What each card displays

09 Constraints

All constraints are advisor-configurable via the controls panel above the chart. They are enforced uniformly during sampling, refinement, and the analytical QP solve.

Always-on constraints

Configurable constraints

History window

3 years / 5 years / 10 years / All available. Controls the slice of daily returns used for mean/covariance estimation.

Single-position cap

25% / 40% / 60% / no cap. Default 40% — matches typical IPS-driven concentration limits.

Asset-class minimums and maximums

Per-class lower and upper bounds for equity, fixed income, alts, and cash. Leave blank for no constraint. Useful for IPS-coupled optimization and conservative or growth-tilted mandates.

Solver mode

Toggle between exact analytical QP (default) and sampled-only mode. The sampled mode can be useful for fast offline demos or when the API endpoint is unavailable.

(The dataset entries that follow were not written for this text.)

(** ** Invariants of the loop *)

(** X3. Over any number of cycles, whatever the store and the relay
    answer: every observation handed to the relay carries a timestamp
    whose instant is not zero and which is not [==] to the timestamp of
    the one handed over before it (to the initial [lastTime] for the
    first); a cycle hands over at most one; and unless the program has
    panicked, [lastTime] is the timestamp of the last one handed over.
    Two timestamps of the same instant in different Locations are not
    [==]: such readings do follow one another. *)
Theorem run_never_sends_a_timestamp_twice_in_a_row
  (unset : Z) (cfg : Config) (fOnce : bool)
  (inputs : list (QueryResult * bool)) (lt : Time) :
  adjacent_distinct (lt :: stamps (events (run unset cfg fOnce inputs lt))) /\
  Forall (fun t => IsZero t = false)
         (stamps (events (run unset cfg fOnce inputs lt))) /\
  (List.length (stamps (events (run unset cfg fOnce inputs lt)))
   <= List.length inputs)%nat /\
  (status (run unset cfg fOnce inputs lt) <> Panicked ->
   held (run unset cfg fOnce inputs lt)
   = last (stamps (events (run unset cfg fOnce inputs lt))) lt).
Proof.
  revert lt; induction inputs as [|[q sendOK] rest IH]; intros lt.
  - cbn. repeat split; auto.
  - pose proof (iteration_cases unset cfg fOnce q sendOK lt) as H.
    cbv zeta in H. cbn [run].
    destruct (iteration unset cfg fOnce q sendOK lt) as [c s].
    cbn [fst snd] in H.
    destruct H as [(Hs & [Hc | (Hc & Hl)]) | (Hs & Hl & Hz & Hne & Hc)].
    + subst c. cbn [status held events]. unfold stamps. rewrite Hs.
      cbn [map adjacent_distinct List.length].
      repeat split; auto using Nat.le_0_l. intros H; exfalso; apply H; reflexivity.
    + subst c. rewrite Hl. destruct (IH lt) as (I1 & I2 & I3 & I4).
      cbn [after status held events].
      rewrite stamps_tick. unfold stamps at 1 3 5 7. rewrite Hs.
      cbn [map app].
      fold (stamps (events (run unset cfg fOnce rest lt))).
      repeat split; auto. cbn [List.length]. lia.
    + assert (Hst : stamps (trace s) = [lastTime s])
        by (unfold stamps; rewrite Hs, Hl; reflexivity).
      destruct (IH (lastTime s)) as (I1 & I2 & I3 & I4).
      destruct (sendOK && fOnce); subst c.
      * cbn [status held events]. rewrite Hst.
        cbn [adjacent_distinct List.length last].
        repeat split; auto. lia.
      * cbn [after status held events].
        rewrite stamps_tick, Hst. cbn [app].
        split; [|split; [|split]].
        -- cbn [adjacent_distinct]. split; [auto | exact I1].
        -- constructor; [exact Hz | exact I2].
        -- cbn [List.length]. lia.
        -- intros Hp. rewrite last_cons. apply I4; exact Hp.
Qed.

10 Diagnostics & Transparency

Every render produces a diagnostics line below the controls panel. It is intentionally verbose — a CFA reviewer should be able to reproduce or stress-test what's running without guesswork.

Analytical (QP) · Window: 5.0y (1260d) · Cov shrinkage (Ledoit-Wolf): 18% · Mean shrinkage: 50% to JPM prior · 73% of samples passed constraints

Field reference

11 Limitations

We list these explicitly because every quantitative model has them, and a methodology sheet that doesn't list them isn't really a methodology sheet.

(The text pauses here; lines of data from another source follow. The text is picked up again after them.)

(** C2, amended.  From a store in which the sample satisfies the data
    model:
    - after [Lambda.apply_transform], whether it returns or raises, [DATA]
      of every image of the sample is still a sequence of length 1 that
      holds a tensor with 4 dimensions; the first dimension still has size 1
      when the callable returns one channel for one channel;
    - after a [BoundsTransform.apply_transform] that returns, [DATA] of
      every image of the sample is itself a tensor, no sequence: the voxel
      array that [sitk_to_nib] returned, with a first dimension of size 1
      before its own, so with 4 dimensions when that array has 3. *)
Theorem transforms_keep_shape
    (tensor_setitem0 : array -> value -> result array) (lambda : Lambda.t)
    (sitk_image : Type)
    (nib_to_sitk : value -> value -> result sitk_image)
    (sitk_to_nib : sitk_image -> result (value * value))
    (bounds_function : result (sitk_image -> list Z -> list Z -> result sitk_image))
    (bounds : BoundsTransform.t)
    (sample : Sample) (σ : store) :
  data_model σ sample ->
  (four_dimensional (Lambda.apply_transform tensor_setitem0 lambda sample σ).2 sample
   /\ (keeps_one_channel (Lambda.function lambda) ->
       data_model (Lambda.apply_transform tensor_setitem0 lambda sample σ).2 sample))
  /\ (forall σ',
        BoundsTransform.apply_transform sitk_image nib_to_sitk sitk_to_nib
          bounds_function bounds sample σ = (Ok sample, σ') ->
        forall l d, l ∈ values sample -> is_image_dict σ l = Some d ->
          exists d' v image affine,
            is_image_dict σ' l = Some d'
            /\ sitk_to_nib image = Ok (VNdarray v, affine)
            /\ DATA d' = CTensor (mkArray (dtype_of v) (1%nat :: shape v) (elements v))).
Proof.
  intros Hdm. split; [split|].
  - apply Lambda_apply_keeps.
    + intros a r Ha _ Hlen. unfold four_dimensions in *. congruence.
    + apply one_tensor_with_spec. intros l d Hl Hd.
      destruct (proj1 (one_tensor_with_spec _ _ _) Hdm l d Hl Hd) as (a & HD & Ha & _).
      eauto.
  - intros Hkeep. apply Lambda_apply_keeps; [|done].
    intros a r [Ha Hch] Hr Hlen. split.
    + unfold four_dimensions in *. congruence.
    + by apply (Hkeep a r).
  - intros σ' Happly l d Hl Hd.
    unfold BoundsTransform.apply_transform in Happly.
    set (low := BoundsTransform.slice_0_2 _) in Happly.
    set (high := BoundsTransform.slice_1_2 _) in Happly.
    destruct (for_each _ _ σ) as [[[]|e] σ1] eqn:Hloop; [|done].
    injection Happly as <-.
    pose proof (for_each_rel retouched _ _ _
                  (Bounds_body_retouched sitk_image nib_to_sitk sitk_to_nib
                     bounds_function low high) (values sample) σ l) as Hret.
    rewrite Hloop in Hret. cbn in Hret.
    apply is_image_dict_Some in Hd. rewrite Hd in Hret.
    destruct Hret as (d' & Hd' & _). apply is_image_dict_Some in Hd'.
    pose proof (Bounds_loop_writes sitk_image nib_to_sitk sitk_to_nib
                  bounds_function low high
                  (fun a => exists image affine,
                              sitk_to_nib image = Ok (VNdarray a, affine))
                  (fun image a affine Ha => ex_intro _ image (ex_intro _ affine Ha))
                  (values sample) σ σ1 Hloop l Hl d' Hd')
      as (v & HD & image & affine & Hv).
    by exists d', v, image, affine.
Qed.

Tax and transaction costs are not modeled
Realized capital gains, wash-sale rules, bid-ask spreads, commissions, and ETF tracking differences are all ignored. The recommended reweights are frictionless mathematical optima, not after-tax recommendations. For taxable accounts, a meaningful portion of the projected return improvement may be eroded by realized gains taxes. The advisor must apply judgment.
Returns are assumed IID
Daily returns are treated as independent and identically distributed when annualized (multiply mean by 252, vol by √252). Real returns exhibit volatility clustering, fat tails, and serial correlation — particularly during regime shifts. Annualized volatility from this method understates tail risk.
No multi-factor risk model
We compute asset-class tilt (equity / fixed / alts / cash) but do not currently decompose portfolios into Fama-French / Barra-style risk factors (market, size, value, momentum, profitability, investment). A multi-factor regression endpoint is planned (see Roadmap).
No robust optimization
We do not currently apply Michaud resampling, worst-case ellipsoidal optimization, or scenario-based stress testing. Our shrinkage estimators tame the input noise, but they do not replace robust optimization for use cases where input uncertainty is dominant (e.g. very short return histories, illiquid assets).
Tolerance bands can widen silently
If no sample within ±2% volatility (or ±1% return) clears the current portfolio, we widen to ±4% / ±2% and surface a small badge on the affected target card. Read the badge — a widened band means "Same Risk" or "Same Return" is loose for this portfolio.
Sample window matters
Use the History Window control to test sensitivity. If the frontier shifts substantially between a 3-year and 10-year window, the inputs are noisier than the model can fully compensate for, and the recommendations should be treated as directional rather than precise.